§ Problem statement:
The expected output is the complete listing, unchanged.
(Given data begins)
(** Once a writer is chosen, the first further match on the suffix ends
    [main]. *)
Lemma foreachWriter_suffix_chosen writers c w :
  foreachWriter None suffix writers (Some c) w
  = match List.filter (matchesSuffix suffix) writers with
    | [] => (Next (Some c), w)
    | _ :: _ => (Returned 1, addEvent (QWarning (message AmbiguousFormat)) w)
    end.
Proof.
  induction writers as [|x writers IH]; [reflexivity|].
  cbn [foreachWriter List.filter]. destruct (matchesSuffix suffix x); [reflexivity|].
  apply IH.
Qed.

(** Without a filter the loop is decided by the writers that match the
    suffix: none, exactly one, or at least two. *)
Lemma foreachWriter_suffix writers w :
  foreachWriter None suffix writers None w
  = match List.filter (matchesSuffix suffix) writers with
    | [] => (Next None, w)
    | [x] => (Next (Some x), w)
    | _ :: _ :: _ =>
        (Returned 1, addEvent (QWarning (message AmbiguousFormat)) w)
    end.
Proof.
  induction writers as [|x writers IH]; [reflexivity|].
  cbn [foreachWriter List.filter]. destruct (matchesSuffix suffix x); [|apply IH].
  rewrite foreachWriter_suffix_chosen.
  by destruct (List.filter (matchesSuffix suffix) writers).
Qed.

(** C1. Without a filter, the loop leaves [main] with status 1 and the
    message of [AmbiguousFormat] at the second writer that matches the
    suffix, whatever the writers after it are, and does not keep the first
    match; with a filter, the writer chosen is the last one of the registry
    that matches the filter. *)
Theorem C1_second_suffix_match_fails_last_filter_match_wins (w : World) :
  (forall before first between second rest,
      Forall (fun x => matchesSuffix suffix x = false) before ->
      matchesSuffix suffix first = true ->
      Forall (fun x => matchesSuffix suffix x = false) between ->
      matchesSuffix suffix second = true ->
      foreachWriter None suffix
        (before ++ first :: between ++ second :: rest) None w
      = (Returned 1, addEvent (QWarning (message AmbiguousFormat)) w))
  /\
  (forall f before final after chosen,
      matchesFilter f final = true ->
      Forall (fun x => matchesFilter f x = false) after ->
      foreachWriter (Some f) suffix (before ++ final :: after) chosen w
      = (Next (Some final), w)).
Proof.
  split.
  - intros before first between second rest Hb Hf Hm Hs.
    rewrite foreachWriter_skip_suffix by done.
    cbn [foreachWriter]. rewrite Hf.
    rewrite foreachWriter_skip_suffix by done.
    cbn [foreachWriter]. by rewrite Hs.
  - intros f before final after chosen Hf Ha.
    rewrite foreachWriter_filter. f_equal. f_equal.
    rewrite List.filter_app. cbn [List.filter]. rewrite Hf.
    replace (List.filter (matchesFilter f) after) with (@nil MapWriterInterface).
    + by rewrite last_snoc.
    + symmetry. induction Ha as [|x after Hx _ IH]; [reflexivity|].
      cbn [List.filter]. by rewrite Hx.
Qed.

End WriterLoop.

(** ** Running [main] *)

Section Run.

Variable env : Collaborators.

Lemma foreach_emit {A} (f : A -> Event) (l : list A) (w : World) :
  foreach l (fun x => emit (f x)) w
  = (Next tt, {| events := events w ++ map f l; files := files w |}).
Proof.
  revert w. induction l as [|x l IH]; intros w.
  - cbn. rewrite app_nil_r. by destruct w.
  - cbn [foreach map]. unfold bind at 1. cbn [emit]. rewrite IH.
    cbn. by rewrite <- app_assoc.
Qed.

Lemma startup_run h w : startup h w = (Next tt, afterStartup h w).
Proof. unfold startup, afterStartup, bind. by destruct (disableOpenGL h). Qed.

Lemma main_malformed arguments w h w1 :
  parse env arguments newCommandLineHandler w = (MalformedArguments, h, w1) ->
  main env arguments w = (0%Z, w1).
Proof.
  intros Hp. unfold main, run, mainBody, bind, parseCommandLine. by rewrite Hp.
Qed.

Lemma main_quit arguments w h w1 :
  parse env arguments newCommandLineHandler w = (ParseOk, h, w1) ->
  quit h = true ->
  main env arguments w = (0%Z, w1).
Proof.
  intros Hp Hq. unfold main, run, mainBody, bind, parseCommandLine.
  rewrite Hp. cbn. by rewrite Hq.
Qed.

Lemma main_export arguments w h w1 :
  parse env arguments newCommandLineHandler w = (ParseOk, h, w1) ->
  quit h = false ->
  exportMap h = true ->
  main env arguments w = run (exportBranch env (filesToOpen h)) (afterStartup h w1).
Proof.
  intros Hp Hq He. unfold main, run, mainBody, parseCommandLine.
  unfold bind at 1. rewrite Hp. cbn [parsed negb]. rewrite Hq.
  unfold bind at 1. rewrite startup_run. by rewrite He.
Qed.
(Given data ends)
§ Output for this task:
(** Once a writer is chosen, the first further match on the suffix ends
    [main]. *)
Lemma foreachWriter_suffix_chosen writers c w :
  foreachWriter None suffix writers (Some c) w
  = match List.filter (matchesSuffix suffix) writers with
    | [] => (Next (Some c), w)
    | _ :: _ => (Returned 1, addEvent (QWarning (message AmbiguousFormat)) w)
    end.
Proof.
  induction writers as [|x writers IH]; [reflexivity|].
  cbn [foreachWriter List.filter]. destruct (matchesSuffix suffix x); [reflexivity|].
  apply IH.
Qed.

(** Without a filter the loop is decided by the writers that match the
    suffix: none, exactly one, or at least two. *)
Lemma foreachWriter_suffix writers w :
  foreachWriter None suffix writers None w
  = match List.filter (matchesSuffix suffix) writers with
    | [] => (Next None, w)
    | [x] => (Next (Some x), w)
    | _ :: _ :: _ =>
        (Returned 1, addEvent (QWarning (message AmbiguousFormat)) w)
    end.
Proof.
  induction writers as [|x writers IH]; [reflexivity|].
  cbn [foreachWriter List.filter]. destruct (matchesSuffix suffix x); [|apply IH].
  rewrite foreachWriter_suffix_chosen.
  by destruct (List.filter (matchesSuffix suffix) writers).
Qed.

(** C1. Without a filter, the loop leaves [main] with status 1 and the
    message of [AmbiguousFormat] at the second writer that matches the
    suffix, whatever the writers after it are, and does not keep the first
    match; with a filter, the writer chosen is the last one of the registry
    that matches the filter. *)
Theorem C1_second_suffix_match_fails_last_filter_match_wins (w : World) :
  (forall before first between second rest,
      Forall (fun x => matchesSuffix suffix x = false) before ->
      matchesSuffix suffix first = true ->
      Forall (fun x => matchesSuffix suffix x = false) between ->
      matchesSuffix suffix second = true ->
      foreachWriter None suffix
        (before ++ first :: between ++ second :: rest) None w
      = (Returned 1, addEvent (QWarning (message AmbiguousFormat)) w))
  /\
  (forall f before final after chosen,
      matchesFilter f final = true ->
      Forall (fun x => matchesFilter f x = false) after ->
      foreachWriter (Some f) suffix (before ++ final :: after) chosen w
      = (Next (Some final), w)).
Proof.
  split.
  - intros before first between second rest Hb Hf Hm Hs.
    rewrite foreachWriter_skip_suffix by done.
    cbn [foreachWriter]. rewrite Hf.
    rewrite foreachWriter_skip_suffix by done.
    cbn [foreachWriter]. by rewrite Hs.
  - intros f before final after chosen Hf Ha.
    rewrite foreachWriter_filter. f_equal. f_equal.
    rewrite List.filter_app. cbn [List.filter]. rewrite Hf.
    replace (List.filter (matchesFilter f) after) with (@nil MapWriterInterface).
    + by rewrite last_snoc.
    + symmetry. induction Ha as [|x after Hx _ IH]; [reflexivity|].
      cbn [List.filter]. by rewrite Hx.
Qed.

End WriterLoop.

(** ** Running [main] *)

Section Run.

Variable env : Collaborators.

Lemma foreach_emit {A} (f : A -> Event) (l : list A) (w : World) :
  foreach l (fun x => emit (f x)) w
  = (Next tt, {| events := events w ++ map f l; files := files w |}).
Proof.
  revert w. induction l as [|x l IH]; intros w.
  - cbn. rewrite app_nil_r. by destruct w.
  - cbn [foreach map]. unfold bind at 1. cbn [emit]. rewrite IH.
    cbn. by rewrite <- app_assoc.
Qed.

Lemma startup_run h w : startup h w = (Next tt, afterStartup h w).
Proof. unfold startup, afterStartup, bind. by destruct (disableOpenGL h). Qed.

Lemma main_malformed arguments w h w1 :
  parse env arguments newCommandLineHandler w = (MalformedArguments, h, w1) ->
  main env arguments w = (0%Z, w1).
Proof.
  intros Hp. unfold main, run, mainBody, bind, parseCommandLine. by rewrite Hp.
Qed.

Lemma main_quit arguments w h w1 :
  parse env arguments newCommandLineHandler w = (ParseOk, h, w1) ->
  quit h = true ->
  main env arguments w = (0%Z, w1).
Proof.
  intros Hp Hq. unfold main, run, mainBody, bind, parseCommandLine.
  rewrite Hp. cbn. by rewrite Hq.
Qed.

Lemma main_export arguments w h w1 :
  parse env arguments newCommandLineHandler w = (ParseOk, h, w1) ->
  quit h = false ->
  exportMap h = true ->
  main env arguments w = run (exportBranch env (filesToOpen h)) (afterStartup h w1).
Proof.
  intros Hp Hq He. unfold main, run, mainBody, parseCommandLine.
  unfold bind at 1. rewrite Hp. cbn [parsed negb]. rewrite Hq.
  unfold bind at 1. rewrite startup_run. by rewrite He.
Qed.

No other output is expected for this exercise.